Ya he pensado también en eso -respondió-. Produciré tantas máquinas y a precios tan modestos, que a ningún otro industrial del mundo le tendrá cuenta fabricar lo que yo fabrique. Mis fábricas surtirán por eso a los cinco continentes. En muchas partes del mundo eI automóvil y el aeroplano no son todavía de uso general. Con la potencia de la publicidad y del control bancario obligaremos a todos los pueblos a usarlos. Mis mercados son prácticamente ilimitados.
Pero, perdone; si sus métodos anulan, en gran parte, la industria de otros países, ¿de dónde sacarán éstos el dinero necesario para comprar sus máquinas?

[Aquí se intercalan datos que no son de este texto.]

(* ===== verification/LocalModules.v ===== *)
(** * The modules loopback and void

    The two technology modules without a network ([modules/loopback] and
    [modules/void]): loopback hands every packet back through a queue and a
    thread of its own, void drops it.  What the middleware expects of a module
    is an interface ([Technology]); a module that keeps group names and
    accepts every join ([LocalTechnology]) makes the worker of [TechModule.v]
    work without exceptions.  Worker and loopback together deliver every
    packet that was sent, once and in order. *)

From S2P Require Import Prelude Uri Message UriMappings TechModule SocketProxy Session.

(** ** The interface of a module

    The functions a shared library exports, on the state of an instance. *)
Class Technology (T : Type) := {
  hc_map : uri → option bytes * option uri;
  hc_join : uri → M T Z;
  hc_leave : uri → M T Z;
  hc_sendto : option bytes → Z → Z → option uri → M T Z;
  hc_delete_instance : M T unit;
  hc_queries : query_fns
}.

(** Names are kept and memberships are accepted. *)
Class LocalTechnology (T : Type) `{Technology T} := {
  local_map u : hc_map u = (None, Some u);
  local_join u (t : T) : ∃ t', hc_join u t = (Ok HC_SUCCESS, t');
  local_leave u (t : T) : ∃ t', hc_leave u t = (Ok HC_SUCCESS, t')
}.

(** The module as the worker sees it; that [hc_join] and [hc_leave] answer
    [HC_SUCCESS] is the promise of [LocalTechnology]. *)
Definition fns_of (T : Type) `{Technology T} : module_fns :=
  {| map_fun := hc_map; join_fun _ := HC_SUCCESS; leave_fun _ := HC_SUCCESS |}.

(** A recorded call of the worker, made. *)
Definition apply_call {T : Type} `{Technology T} (c : module_call) : M T unit :=
  match c with
  | Call_join u => hc_join u ;; mret tt
  | Call_leave u => hc_leave u ;; mret tt
  | Call_sendto content content_size ttl receiver =>
      hc_sendto content content_size ttl (Some receiver) ;; mret tt
  | Call_delete_instance => hc_delete_instance
  end.

(** The helpers with which a module builds the lists it returns; the reader
    is [consume_uri_list] ([Session.v]). *)
Definition no_uri : uri_node := {| un_obj := None; un_str := None; un_type := -1 |}.
Definition create_uri_list (vec : list uri) : list uri_node :=
  match vec with
  | [] => [no_uri]
  | _ => (λ u, {| un_obj := Some u; un_str := None; un_type := -1 |}) <$> vec
  end.
Definition create_pair_list (vec : list (uri * Z)) : list uri_node :=
  match vec with
  | [] => [no_uri]
  | _ => (λ p, {| un_obj := Some p.1; un_str := None; un_type := p.2 |}) <$> vec
  end.

Lemma consume_create vec : consume_uris (create_uri_list vec) = vec.
Proof.
  rewrite /consume_uris. destruct vec as [|u vec]; [done|]. cbn. f_equal.
  induction vec as [|v vec IH]; cbn; [done|by f_equal].
Qed.

Lemma consume_create_pairs vec : consume_pairs (create_pair_list vec) = vec.
Proof.
  rewrite /consume_pairs. destruct vec as [|[u n] vec]; [done|]. cbn. f_equal.
  induction vec as [|[v m] vec IH]; cbn; [done|by f_equal].
Qed.

(** ** loopback *)

Inductive loopback_module_msg :=
  | lb_kill
  | lb_send (data : bytes) (source : uri).

(** The queue, the handle (0 until [set_handle]), the calls of the two
    callbacks, and whether the receive loop runs. *)
Record loopback_module := {
  lb_queue : list loopback_module_msg;
  lb_handle : option Z;
  lb_received : list (bytes * uri);
  lb_events : list (membership_event_type * uri);
  lb_running : bool
}.
Definition lb_set_queue q (s : loopback_module) : loopback_module := {| lb_queue := q; lb_handle := lb_handle s;
  lb_received := lb_received s; lb_events := lb_events s; lb_running := lb_running s |}.
Definition lb_set_handle h (s : loopback_module) : loopback_module := {| lb_queue := lb_queue s; lb_handle := h;
  lb_received := lb_received s; lb_events := lb_events s; lb_running := lb_running s |}.
Definition lb_set_received r (s : loopback_module) : loopback_module := {| lb_queue := lb_queue s;
  lb_handle := lb_handle s; lb_received := r; lb_events := lb_events s; lb_running := lb_running s |}.
Definition lb_set_events e (s : loopback_module) : loopback_module := {| lb_queue := lb_queue s;
  lb_handle := lb_handle s; lb_received := lb_received s; lb_events := e; lb_running := lb_running s |}.
Definition lb_set_running b (s : loopback_module) : loopback_module := {| lb_queue := lb_queue s;
  lb_handle := lb_handle s; lb_received := lb_received s; lb_events := lb_events s; lb_running := b |}.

No hay que tener miedo -repuso Ford-. Los clientes extranjeros pagarán con los objetos producidos por sus padres y que nosotros no podemos fabricar; cuadros, estatuas, joyas, tapices, libros y muebles antiguos, reliquias históricas, manuscritos y autógrafos. Todo cosas «únicas» que no podemos reproducir con nuestras máquinas. En Asia y Europa existen todavía colecciones privadas y públicas llenas hasta rebosar de estos tesoros que no se pueden imitar, acumulados durante sesenta siglos de civilización. Entre los europeos y entre los asiáticos aumenta cada día la manía de poseer los aparatos mecánicos más modernos y disminuye al mismo tiempo el amor hacia los restos de la vieja cultura. Llegará pronto el momento en que se verán obligados a ceder sus Rembrandt y Rafael, sus Velázquez y Holbein, las biblias de Maguncia y los códices de Romero, y los joyeles de CeIlini y las estatuas de Fidias para obtener de nosotros algunos millones de coches y de motores. Y de ese modo, el almacén retrospectivo de la civilización universal deberán venir a buscarlo a los Estados Unidos, con gran ventaja, por otra parte, para las industrias del turismo.

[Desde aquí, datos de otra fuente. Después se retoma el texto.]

Lemma read_content_ok c m d' h app' skipped :
  rd_st (cl_rd c) = rd_content → rb_ok (rd_buf (cl_rd c)) → header_read h (cl_rd c) → rep_message m →
  h ++ rb_rest (rd_buf (cl_rd c)) = enc_message m ++ d' →
  deliver junk m (cl_app c) = (Ok skipped, app') →
  ∃ r, read_step junk c = (Ok false, Build_client app' r (cl_src c)) ∧ rd_st r = rd_msg_type ∧
    rd_wb r = rd_wb (cl_rd c) ∧ rb_buf (rd_buf r) = rb_buf (rd_buf (cl_rd c)) ∧ rb_ok (rd_buf r) ∧
    rb_rest (rd_buf r) = (if skipped then [] else default [] (m_content m)) ++ d' ∧ header_read [] r.
Proof.
  intros Est Hok Hh Hrep Hd Hdel. destruct (read_content_delivers c m d' h Est Hok Hh Hrep Hd) as [Hrest ->].
  pose proof Hrep as ((B1 & B2 & B3 & B4 & B5) & _ & Hlen). pose proof (zlen_nonneg d').
  assert (zlen (rb_rest (rd_buf (cl_rd c))) = m_content_size m + zlen d') as Hzr
    by by rewrite Hrest zlen_app Hlen.
  rewrite {1}/mbind /M_bind {1}/c_app /zoom Hdel.
  destruct (rb_do_copy_ok (m_content_size m) (rd_buf (cl_rd c)) Hok ltac:(lia)) as (b & Hb & Hokb & Hrb).
  assert (b = rb_set_rd_pos (u32 (rb_rd_pos (rd_buf (cl_rd c)) + u32 (m_content_size m))) (rd_buf (cl_rd c))) as Eb.
  { rewrite /rb_do_copy /mbind /M_bind /get in Hb. destruct (cb_data (rb_buf (rd_buf (cl_rd c)))).
    - destruct (_ <=? _) in Hb; [|done]. by injection Hb as _ <-.
    - destruct (_ =? _) in Hb; [|done]. by injection Hb as _ <-. }
  assert (rb_rest b = d') as Hbr.
  { rewrite Hrb Hrest -Hlen zdrop_app. done. }
  destruct skipped.
  - rewrite {1}/mbind /M_bind {1}/c_rd /zoom /rb_skip /modify. cbn [cl_rd rd_buf]. rewrite -Eb.
    eexists. split; [done|]. cbn. split_and!; (done || by rewrite Eb).
  - rewrite {1}/mbind /M_bind. eexists. split; [done|]. cbn. by split_and!.
Qed.

(** A failing delivery ends the reading. *)
Lemma read_content_fails {A} c m d' h app' (o : outcome A) :
  rd_st (cl_rd c) = rd_content → rb_ok (rd_buf (cl_rd c)) → header_read h (cl_rd c) → rep_message m →
  h ++ rb_rest (rd_buf (cl_rd c)) = enc_message m ++ d' →
  deliver junk m (cl_app c) = (outcome_map (λ _, true) o, app') → (∀ x, o ≠ Ok x) →
  read_step junk c = (outcome_map (λ _, true) o, Build_client app' (cl_rd c) (cl_src c)).
Proof.
  intros Est Hok Hh Hrep Hd Hdel Ho. destruct (read_content_delivers c m d' h Est Hok Hh Hrep Hd) as [_ ->].
  rewrite {1}/mbind /M_bind {1}/c_app /zoom Hdel. destruct o as [x|e|w]; [by destruct (Ho x)|done..].
Qed.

Además, mis precios, como consecuencia de la reducción del coste, serán de tal modo bajos que hasta los pueblos más pobres podrán comprar mis aeroplanos de deporte y mis automóviles de familia. Yo no busco, como usted sabe, la riqueza. Solamente los pequeños industriales atrasados se proponen como fin el ganar dinero. ¿Qué quiere usted que yo haga con los millones? Si vienen no es culpa mía, sino el resultado involuntario de mi sistema altruista y filantrópico. Personalmente vivo como un asceta: tres dólares al día me bastan para alimentarme y vestirme. Soy el místico desinteresado de la producción y la venta: las ganancias excesivas me fastidian y no aprovechan más que al Fisco. Mi ambición es científica y humanitaria; es la religión del movimiento sin reposo, de la producción sin límites, de la máquina libertadora y dominadora. Cuando todos puedan poseer un aeroplano y trabajar una hora al día, entonces yo figuraré entre los profetas del mundo y los hombres me adorarán como un auténtico redentor. Y ahora, viejo Gog, ¿un drink? ¿Es cierto que pertenece usted secretamente a los «húmedos», o le han calumniado?
No había bebido nunca un whisky tan perfecto y no había hablado nunca con un hombre tan profundo. No olvidaré fácilmente esta visita en Detroit.